Three members of Congress are also asking the Biden administration to explain to Congress how Canada and the United States are working together to strengthen important mineral supply chains.

Congressmen Michael Waltz, Elise Stephanik, and Lance Gooden are concerned about the fact that Ottawa has allowed Neo Lithium Corporation, which is listed on the Toronto Stock Exchange, to be sold to a Chinese state-owned enterprise. It states that it is.

The federal government states that Neo Lithium is incorporated in Canada, but is actually based in Argentina and there are no concerns in the initial review.

However, letters from the trio to key members of the Biden administration, including Secretary of State Antony Blinken, have raised concerns about whether the United States should cooperate with Canada on important minerals.
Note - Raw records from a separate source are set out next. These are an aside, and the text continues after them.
(** [_next_step]. *)
Definition next_step (overall : standing) (verdicts : list KindVerdict) (inp : CheckInput) : res string :=
  let tz := ci_tz inp in
  match overall with
  | SFailed =>
      v ← first_of SFailed verdicts;
      Ok (if bool_decide ((kv_job v ≫= j_category) = Some "config")
          then "Fix the configuration for " +:+ kv_kind v +:+ " (see its action), then enqueue; nothing automatic will help."
          else kv_kind v +:+ " exhausted its attempts; enqueue it again (the next planned run will also try).")
  | SMissed =>
      v ← first_of SMissed verdicts;
      Ok (if ci_catchup_enabled inp
          then "Enqueue " +:+ kv_kind v +:+ " now, or wait for the worker's catch-up."
          else "Enqueue " +:+ kv_kind v +:+ " now.")
  | SThrottled =>
      v ← first_of SThrottled verdicts;
      until ← fmt_local (kv_next_at v) tz;
      Ok ("Do nothing until " +:+ until +:+ "; the worker retries by itself and every request before then fails.")
  | SWaiting =>
      v ← first_of SWaiting verdicts;
      at_ ← fmt_local (kv_next_at v) tz;
      Ok ("The worker retries " +:+ kv_kind v +:+ " at " +:+ at_ +:+ "; press Run now to skip the wait.")
  | SRunning | SQueued => Ok "A job is in flight; refresh in a minute."
  | _ =>
      match min_time (omap kv_next_at verdicts) with
      | Some t => next ← fmt_local (Some t) tz; Ok ("Nothing to do; next planned run " +:+ next +:+ ".")
      | None => Ok "Nothing to do."
      end
  end.

(** ** The answer *)

Record job_view := mkJobView {
  jv_id : Z;
  jv_status : string;
  jv_attempts : Z;
  jv_max_attempts : Z;
  jv_error_category : option string;
  jv_not_before : option string;
  jv_created_at : option string;
  jv_finished_at : option string;
  jv_error : option string;
  jv_manual : bool
}.

Definition view_job (j : job) : job_view :=
  mkJobView (j_id j) (status_text (j_status j)) (j_attempts j) (j_max_attempts j) (j_category j)
    (iso (j_not_before j)) (iso (Some (j_created j))) (iso (j_finished j))
    (or_none (short (job_error (Some j)) 500)) (truthy (dict_get "manual" (j_payload j))).

Record kind_report := mkKindReport {
  kr_kind : string;
  kr_verdict : string;
  kr_headline : string;
  kr_detail : option string;
  kr_next_at : option string;
  kr_next_in_seconds : option Z;
  kr_last_success_at : option string;
  kr_job : option job_view;
  kr_actions : list Action
}.

Definition report_kind (inp : CheckInput) (v : KindVerdict) : kind_report :=
  mkKindReport (kv_kind v) (standing_text (kv_verdict v)) (kv_headline v) (kv_detail v) (iso (kv_next_at v))
    ((λ t, Z.max 0 (Z.quot (t - ci_now inp) 1000000)) <$> kv_next_at v)
    (iso (kv_last_success_at v)) (view_job <$> kv_job v) (kv_actions v).

Record diagnosis := mkDiagnosis {
  d_generated_at : option string;
  d_timezone : string;
  d_verdict : string;
  d_next_step : string;
  d_kinds : list kind_report;
  d_checks : list check
}.

(** The overall verdict: the worst one, unless all is quiet but a check fails. *)
Definition overall_of (verdicts : list KindVerdict) (cs : list check) : standing :=
  let overall := worst (kv_verdict <$> verdicts) in
  if bool_decide (overall ∈ [SOk; SIdle]) && existsb (λ c, negb (ck_ok c)) cs then SAttention else overall.

Definition diagnose (inp : CheckInput) : res diagnosis :=
  verdicts ← fold_res (λ out k, (λ v, out ++ [v]) <$> assess_kind k inp) [] (ci_kinds inp);
  cs ← checks inp;
  let overall := overall_of verdicts cs in
  step ← next_step overall verdicts inp;
  Ok (mkDiagnosis (iso (Some (ci_now inp))) (or_else (default "" (ci_tz inp)) "UTC") (standing_text overall) step
        (report_kind inp <$> verdicts) cs).
End checks.

(** ** What a verdict means *)

(** A pending job that may not be claimed yet. *)
Definition waits (now : Z) (j : job) : Prop := ∃ nb, j_not_before j = Some nb ∧ now < nb.

(** The verdict of a kind, by what holds of its newest job and its plan. *)
Inductive stands (k : KindInput) (inp : CheckInput) : standing → Prop :=
| stands_missed : (∀ j, ki_job k = Some j → j_status j = Done) → missed_plan k inp = true → stands k inp SMissed
| stands_idle : ki_job k = None → missed_plan k inp = false → stands k inp SIdle
| stands_ok j : ki_job k = Some j → j_status j = Done → missed_plan k inp = false → stands k inp SOk
| stands_running j : ki_job k = Some j → j_status j = Running → stands k inp SRunning
| stands_failed j : ki_job k = Some j → j_status j = Failed → stands k inp SFailed
| stands_queued j : ki_job k = Some j → j_status j = Pending → ¬ waits (ci_now inp) j → stands k inp SQueued
| stands_throttled j : ki_job k = Some j → j_status j = Pending → waits (ci_now inp) j →
    j_category j = Some "throttled" → stands k inp SThrottled
| stands_waiting j : ki_job k = Some j → j_status j = Pending → waits (ci_now inp) j →
    j_category j ≠ Some "throttled" → stands k inp SWaiting.

(** The boolean the code computes for [waits]. *)
Definition waitsb (now : Z) (j : job) : bool := match j_not_before j with Some nb => now <? nb | None => false end.

Lemma waitsb_spec now j : waitsb now j = true ↔ waits now j.
Proof.
  unfold waitsb, waits. destruct (j_not_before j) as [nb|].
  - rewrite Z.ltb_lt. naive_solver.
  - naive_solver.
Qed.

Lemma default_category j c : c ≠ "" → default "" (j_category j) = c ↔ j_category j = Some c.
Proof. intros Hc. destruct (j_category j); cbn; naive_solver. Qed.

Section verdicts.
Context `{PyRepr, ZoneDb, ZoneNames}.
The letter arrives when the United States announces plans to renovate its domestic and international supply chains and the two countries celebrate the anniversary of last year’s groundbreaking “roadmap” for bilateral cooperation.

“The Chinese Communist Party’s acquisition of an important Canadian mineral mining company? In a letter released Thursday, the three house members are very concerned.”

It also raises a “series of questions” about whether Canada and the United States fully understand the national security threat posed by China, the letter continues.

These questions appear to include whether Canada is acting in good faith under the terms of a bilateral “Action Plan” on securing an important mineral supply chain. This was first agreed in 2020 and reaffirmed by Biden last year.

“The Government of Canada’s collusion approval also raises questions about the extent of cooperation with the United States in accordance with the Action Plan, such as whether the United States government was aware of or notified of pending transactions.”

Last month, Industry Minister Francois Philippe Champagne said the sale was subject to a thorough national security review in accordance with the rules set out in the Canadian Investment Law.

He said that such reviews would be “enhanced” if they contained either a state-owned enterprise such as Zijin Mining Group Ltd. in China, or an important mineral that is an important component of modern electronics and electric vehicles. Said.

Champagne also said that Neolithium’s main project in Argentina will include lithium carbonate, not the lithium hydroxide that EV makers are coveted.